The Right Word

The reason things seem so divisive these days, and it seems to be so difficult to accomplish common understanding, has to do with words.  if a Democrat talks about “helping the middle class” it usually means something very different from what a Republican means by those same words.  It is very difficult to draw people together from very different ways of seeing the world when the words used are “heard” in such different ways.

That’s what makes the first line of the Gospel of John so masterful.  John wrote:

 

In the beginning was the Word, and the Word was with God, and the Word was God. (John 1:1 (NIV84))

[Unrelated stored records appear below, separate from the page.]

(** A request of the leader's path, accepted: the peer commits what the leader had
    committed when it sent. *)
Lemma AppendEntriesRequest_commits G A T now rf args reply rf' reply' :
  tree G -> node_log G rf -> valid G (base rf) -> commits n G A T rf -> T <= aea_Term args ->
  request_chain G args -> agrees args rf -> currentTerm rf <= aea_Term args ->
  (forall x, committed n G A x T -> comparable G x (end_of args)) ->
  (exists y, y.1 = aea_LeaderCommit args /\ anc G y (end_of args) /\ committed n G A y (aea_Term args)) ->
  AppendEntriesRequestHandler now rf args reply = Done (rf', reply') ->
  log_part rf' = (snd (receiver_rules rf args), snapshotIndex rf, snapshotTerm rf)
  /\ (stored rf').1 = aea_Term args /\ commits n G A (aea_Term args) rf' /\ role rf' = Follower
  /\ aer_Success reply' = fst (receiver_rules rf args) /\ aer_Term reply' = aea_Term args
  /\ aer_ServerId reply' = me rf.
Proof.
  intros Tr Hnl Hb Hcm HT Hrc Hag Hnew Hcomp (y & Hy & Hya & Hyc) Hh.
  pose proof (request_on_record G rf args Hnl Hrc Hag) as Hreq.
  destruct (appendEntries_log now rf args reply (node_log_ok _ _ Hnl) Hnew Hreq) as (r & Hs & Ht & Hid & He).
  rewrite He in Hh. clear He.
  destruct (receiver_path G rf args Hnl Hrc Hag) as (Hkeep & _ & Hend).
  pose proof (receiver_chain G rf args Hnl Hrc Hag) as Hch.
  destruct (reconciled_fields now rf args) as (El & Ei & Et & Ec & Er & Eterm).
  set (rf1 := reconciled now rf args) in *. rewrite Z.max_r in Eterm by done.
  assert (tip rf1 = chain_end (snapshotIndex rf) (snapshotTerm rf) (snd (receiver_rules rf args))) as Htip.
  { unfold tip. by rewrite El, Ei, Et. }
  rewrite <- Htip in *. clearbody rf1.
  destruct Hcm as [Hlow (x & Hx & Hxa & Hxc) Hms]. apply core_msgs in Ec as [Eci Emsg].
  assert (anc G x (tip rf1)) as Hx1 by (apply Hkeep; [done | by apply Hcomp]).
  assert (commits n G A (aea_Term args) rf1) as Hcm1.
  { split; [lia | |].
    - exists x. rewrite Eci. split; [done |]. split; [done |].
      exact (committed_mono n G G A A x _ _ (reflexivity _) (reflexivity _) HT Hxc).
    - intros m. rewrite Emsg. intros Hm%Hms. eapply msg_ok_mono; [done | done | exact HT | done]. }
  assert (on_record G rf1) as Hor by (unfold on_record; by rewrite El, Ei, Et).
  assert (valid G (base rf1)) as Hb1 by (unfold base; rewrite Ei, Et; exact Hb).
  assert (forall rf2, log_part rf2 = log_part rf1 -> currentTerm rf2 = currentTerm rf1 -> role rf2 = role rf1 ->
    commits n G A (aea_Term args) rf2 -> (rf', reply') = (persist rf2, r) ->
    log_part rf' = (snd (receiver_rules rf args), snapshotIndex rf, snapshotTerm rf)
    /\ (stored rf').1 = aea_Term args /\ commits n G A (aea_Term args) rf' /\ role rf' = Follower
    /\ aer_Success reply' = fst (receiver_rules rf args) /\ aer_Term reply' = aea_Term args
    /\ aer_ServerId reply' = me rf) as Hdone.
  { intros rf2 Hlp Hct Hro Hc2 [= -> ->]. rewrite stored_persist. cbn [fst].
    split; [change (log_part (persist rf2)) with (log_part rf2); rewrite Hlp; unfold log_part; by rewrite El, Ei, Et |].
    split; [congruence |]. split; [by apply commits_persist |]. split; [|done]. cbn. congruence. }
  destruct (fst (receiver_rules rf args)) eqn:Hok; [|injection Hh as <- <-; by apply (Hdone rf1)].
  pose proof (anc_index _ _ _ Hx1) as Hxi. change ((tip rf1).1) with (lastIndex rf1) in Hxi.
  pose proof (nl_low _ _ Hnl) as Hlow0.
  rewrite followerUpdate_spec in Hh; [|by eapply on_record_ok | split; lia].
  go_simpl. injection Hh as Hrf Hrep. symmetry in Hrf, Hrep.
  destruct (Z.leb_spec (aea_LeaderCommit args) (commitIndex rf1)) as [Hle|Hgt].
  { subst. by apply (Hdone rf1). }
  pose proof (anc_index _ _ _ Hya) as Hyi.
  assert (anc G y (tip rf1)) as Hy1.
  { eapply anc_trans; [exact Hya |]. apply Hend; [done | lia]. }
  pose proof (anc_index _ _ _ Hy1) as Hyl. change ((tip rf1).1) with (lastIndex rf1) in Hyl.
  replace (Z.max (commitIndex rf1) (Z.min (aea_LeaderCommit args) (lastIndex rf1))) with y.1 in Hrf by lia.
  subst rf' reply'. eapply Hdone; [| | | |reflexivity]; try done.
  apply commits_advance; try done. lia.
Qed.
(* ===== verification/RaftStateSafety.v ===== *)
(** State machine safety of the cluster of [RaftCluster]: the steps that keep the
    invariant of [RaftCommit], and what follows for the services. *)
From S2P Require Import Prelude Persister RaftTypes RaftTools RaftPersist RaftLog RaftLogFacts.
From S2P Require Import RaftReplication RaftElection RaftAppend RaftSnapshot RaftNode RaftCluster.
From S2P Require Import RaftSafety RaftElectionSafety RaftChains RaftLogMatching RaftTree.
From S2P Require Import RaftCommit RaftCommitSteps RaftCommitOps.

Section steps.
Context {C : Type} `{GobLaws C} (n : nat).
Implicit Types (G : record_of C) (P : stands) (A : acks) (rf : Raft C) (s : Cluster C).
Implicit Types (x y p : Z * Z) (c : call C).

(** ** Sound runs *)

(** A careful step in which, moreover, a peer commits and sends only while it is leader,
    a request from the very beginning of the log is not accepted by a peer that has a
    snapshot, and a service compacts only what was applied to it. *)
Definition sound s (a : action C) s' : Prop :=
  careful s a s'
  /\ (forall k now rnd i th rf, a = ARun k now rnd -> threads s !! k = Some (i, th) ->
       th = ThLeaderUpdate \/ th = ThLeaderSend \/ th = ThStartSend ->
       nodes s !! i = Some rf -> role rf = Leader)
  /\ (forall k now c args r rf, a = ADeliver k now -> calls s !! k = Some c ->
       c_rpc c = CallAE args r -> nodes s !! c_dst c = Some rf ->
       currentTerm rf <= aea_Term args -> 0 <= snapshotIndex rf -> 0 <= aea_PrevLogIndex args)
  /\ (forall i index snap rf, a = ASnapshot i index snap -> nodes s !! i = Some rf ->
       index - 1 <= commitIndex rf).

Inductive soundly_reachable : Cluster C -> Prop :=
| sound_boot : soundly_reachable (boot n)
| sound_step s a s' :
    soundly_reachable s -> cstep a s = Some s' -> sound s a s' -> soundly_reachable s'.

(** ** What the invariant gives for one step *)

Section facts.
Context G P A s (I : inv n s) (L : linv G s) (S : safe n G P A s).

Lemma local_at i rf : nodes s !! i = Some rf -> local n G P A s i rf.
Proof. apply (sf_local n _ _ _ _ S). Qed.

Lemma stored_current i rf : nodes s !! i = Some rf -> (stored rf).1 <= currentTerm rf.
Proof. intros Hi. exact (ok_behind n s i rf (inv_node n s I i rf Hi)). Qed.

Lemma base_committed i rf : nodes s !! i = Some rf -> committed n G A (base rf) (stored rf).1.
Proof.
  intros Hi. pose proof (local_at i rf Hi) as Lc.
  destruct (lc_committed n _ _ _ _ _ _ Lc) as (x & Hx & Ha & Hc).
  eapply committed_below; [apply S | | exact Hc | apply Lc].
  eapply anc_both; [by apply base_tip, (li_node G s L i) | exact Ha |].
  rewrite Hx. exact (lc_commit n _ _ _ _ _ _ Lc).
Qed.

Lemma local_commit_ok i rf : nodes s !! i = Some rf -> commit_ok rf.
Proof.
  intros Hi. pose proof (local_at i rf Hi) as Lc. pose proof (nl_low _ _ (li_node G s L i rf Hi)).
  pose proof (lc_commit n _ _ _ _ _ _ Lc).
  destruct (lc_committed n _ _ _ _ _ _ Lc) as (x & Hx & Ha & _). apply anc_index in Ha.
  change ((tip rf).1) with (lastIndex rf) in Ha. split; lia.
Qed.

Lemma tip_valid i rf : nodes s !! i = Some rf -> valid G (tip rf).
Proof.
  intros Hi. pose proof (li_node G s L i rf Hi) as Hnl. unfold tip.
  destruct (last (log rf)) as [z|] eqn:Hz.
  - rewrite last_lookup in Hz. destruct (chain_pos _ _ _ _ _ _ (nl_chain _ _ Hnl) Hz) as [Hpz _].
    destruct (chain_lookup _ _ _ _ _ _ (nl_chain _ _ Hnl) Hz) as [_ Hgz].
    apply lookup_lt_Some in Hz. rewrite take_ge in Hpz by lia. rewrite Hpz. right. by eexists.
  - apply last_None in Hz. rewrite Hz, chain_end_nil. apply (local_at i rf Hi).
Qed.
(** What the code of a step does: [None] if the step is not possible in this state. *)
Definition attempt (a : action C) s : option (go unit) :=
  match a with
  | ARun k now rnd => '(i, th) ← threads s !! k; rf ← nodes s !! i; Some (ran (run_thread th now rnd rf))
  | ADeliver k now =>
    c ← calls s !! k;
    if executed (c_rpc c) then None else rf ← nodes s !! c_dst c; Some (ran (serve now rf (c_rpc c)))
  | AReturn k ok =>
    c ← calls s !! k;
    if ok && negb (executed (c_rpc c)) then None
    else rf ← nodes s !! c_src c; Some (ran (respond ok rf (c_rpc c)))
  | AStart i command => rf ← nodes s !! i; Some (ran (Start rf command))
  | ASnapshot i index snap => rf ← nodes s !! i; Some (ran (Snapshot rf index snap))
  | ACrash i now rnd =>
    rf ← nodes s !! i; Some (ran (Make (C := C) (length (nodes s)) (Z.of_nat i) (persister rf) now rnd))
  | AKill i => _ ← nodes s !! i; Some (Done tt)
  end.

Ltac no_step := split; [intros [? E]; discriminate E | intros E; discriminate E].

(** A step of the cluster is one whose code returns. *)
Lemma attempt_step a s : is_Some (cstep a s) <-> attempt a s = Some (Done tt).
Proof.
  assert (forall X Y (m : go X) (f : X -> Y), is_Some (x ← of_go m; Some (f x)) <-> Some (ran m) = Some (Done tt)) as Hran.
  { intros X Y m f. destruct m; cbn; first [no_step | by split]. }
  destruct a; cbn.
  - destruct (threads s !! k) as [[i th]|]; cbn; [|no_step]. destruct (nodes s !! i) as [rf|]; cbn; [|no_step].
    destruct (run_thread th now rnd rf) as [[[? ?] ?]| |]; cbn; first [no_step | by split].
  - destruct (calls s !! k) as [c|]; cbn; [|no_step]. destruct (executed _); [no_step |].
    destruct (nodes s !! c_dst c) as [rf|]; cbn; [|no_step].
    destruct (serve now rf (c_rpc c)) as [[? ?]| |]; cbn; first [no_step | by split].
  - destruct (calls s !! k) as [c|]; cbn; [|no_step]. destruct (_ && _); [no_step |].
    destruct (nodes s !! c_src c) as [rf|]; cbn; [|no_step].
    destruct (respond ok rf (c_rpc c)) as [[? ?]| |]; cbn; first [no_step | by split].
  - destruct (nodes s !! i) as [rf|]; cbn; [|no_step].
    destruct (Start rf command) as [[? [[? ?] ?]]| |]; cbn; first [no_step | by split].
  - destruct (nodes s !! i) as [rf|]; cbn; [|no_step]. apply Hran.
  - destruct (nodes s !! i) as [rf|]; cbn; [|no_step]. apply Hran.
  - destruct (nodes s !! i) as [rf|]; cbn; [|no_step]. split; [done | by eexists].
Qed.

(** The conditions of [sound] that concern what the code does next: who updates the
    commit index and who sends is leader, and a request from the very beginning of the
    log does not meet a snapshot. *)
Definition allowed s (a : action C) : Prop :=
  (forall k now rnd i th rf, a = ARun k now rnd -> threads s !! k = Some (i, th) ->
     th = ThLeaderUpdate \/ th = ThLeaderSend \/ th = ThStartSend -> nodes s !! i = Some rf -> role rf = Leader)
  /\ (forall k now c args r rf, a = ADeliver k now -> calls s !! k = Some c -> c_rpc c = CallAE args r ->
       nodes s !! c_dst c = Some rf -> currentTerm rf <= aea_Term args -> 0 <= snapshotIndex rf ->
       0 <= aea_PrevLogIndex args).

Lemma ran_Done {X} (m : go X) : (exists x, m = Done x) -> ran m = Done tt.
Proof. by intros [x ->]. Qed.

Lemma ran_bind {X Y} (m : go X) (f : X -> Y) : ran (x ← m; mret (f x)) = ran m.
Proof. by destruct m. Qed.

Section panics.
Context G P A s (I : inv n s) (L : linv G s) (S : safe n G P A s) (T : tables_ok s).

Lemma leaderUpdate_total i rf :
  nodes s !! i = Some rf -> role rf = Leader -> exists rf', leaderUpdateCommitIndex rf = Done rf'.
Proof.
  intros Hi Hr. pose proof (inv_node n s I i rf Hi) as Hok. pose proof (local_at n G P A s S i rf Hi) as Lc.
  pose proof (ok_leader n s i rf Hok Hr) as Hel. pose proof (ok_elected n s i rf Hok _ Hel). pose proof (ok_behind n s i rf Hok).
  destruct (lc_match n _ _ _ _ _ _ Lc Hr) as [Hlen Hall].
  pose proof (node_index s I i rf Hi) as Hn.
  destruct (majorityMatch_spec rf) as (m & Hm & Hin & _); [by rewrite Hlen, (ok_peers n s i rf Hok) | rewrite (ok_peers n s i rf Hok); lia |].
  eexists. apply (leaderUpdate_eval rf m); [|by eapply (local_commit_ok n G P A s) | done |].
  { by apply (node_log_ok G), (li_node G s L i). }
  apply list_elem_of_lookup in Hin as [j Hj]. pose proof (nl_low _ _ (li_node G s L i rf Hi)) as Hlow.
  destruct (Hall j m Hj) as [->|Hack]; [unfold lastIndex; lia |].
  destruct (sf_bound n _ _ _ _ S _ _ _ Hack) as (q & Hq & Hb).
  assert (q = i) as -> by by eapply (elected_unique n). apply Hb; [done | lia].
Qed.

John was setting out to tell two very different kinds of people, with distinctly different views of the world, about Jesus.  So he called Him “the Word.”

  • When the Jewish people read that word (the Greek word, logos), they immediately associated it with God.  Jews believed it was sacrilegious to pronounce or write the Name of God.  In those days, sometimes they substituted the word, Logos, or Word.  The first line of their scripture read, “In the beginning, G-d….”   So when they read John’s opening phrase they naturally thought, “God.”
  • The people in the Greek culture who read John’s letter, however, interpreted logos in a very different way.  Following the ideas of some of their famous philosophers, they used logos, or word, to refer to the divine active principle that governed all of reality.  Kind of like how the “operating system” in a computer controls how all the programs work, people in the Greek culture thought of the logos as the overarching “operating system” for the universe.  In short, the mind of God.

So, with one word, logos, John drew those two, very different, groups together in understanding the identity of Jesus.  Next, he used a strong word to say Jesus was “with” God, not just nearby, but in close, intimate association and correspondence with God.  Lest anyone miss the point, John followed up with, “He was God.”  Jesus existed as God “in the beginning,” before time and space were created.

Today, when someone says, “Jesus,” he might be expressing disgust or frustration.  Someone else might be talking about a “good man” or a “prophet.”  But John?  He was talking about a Man he knew as a friend, Who had revealed Himself to be Almighty God.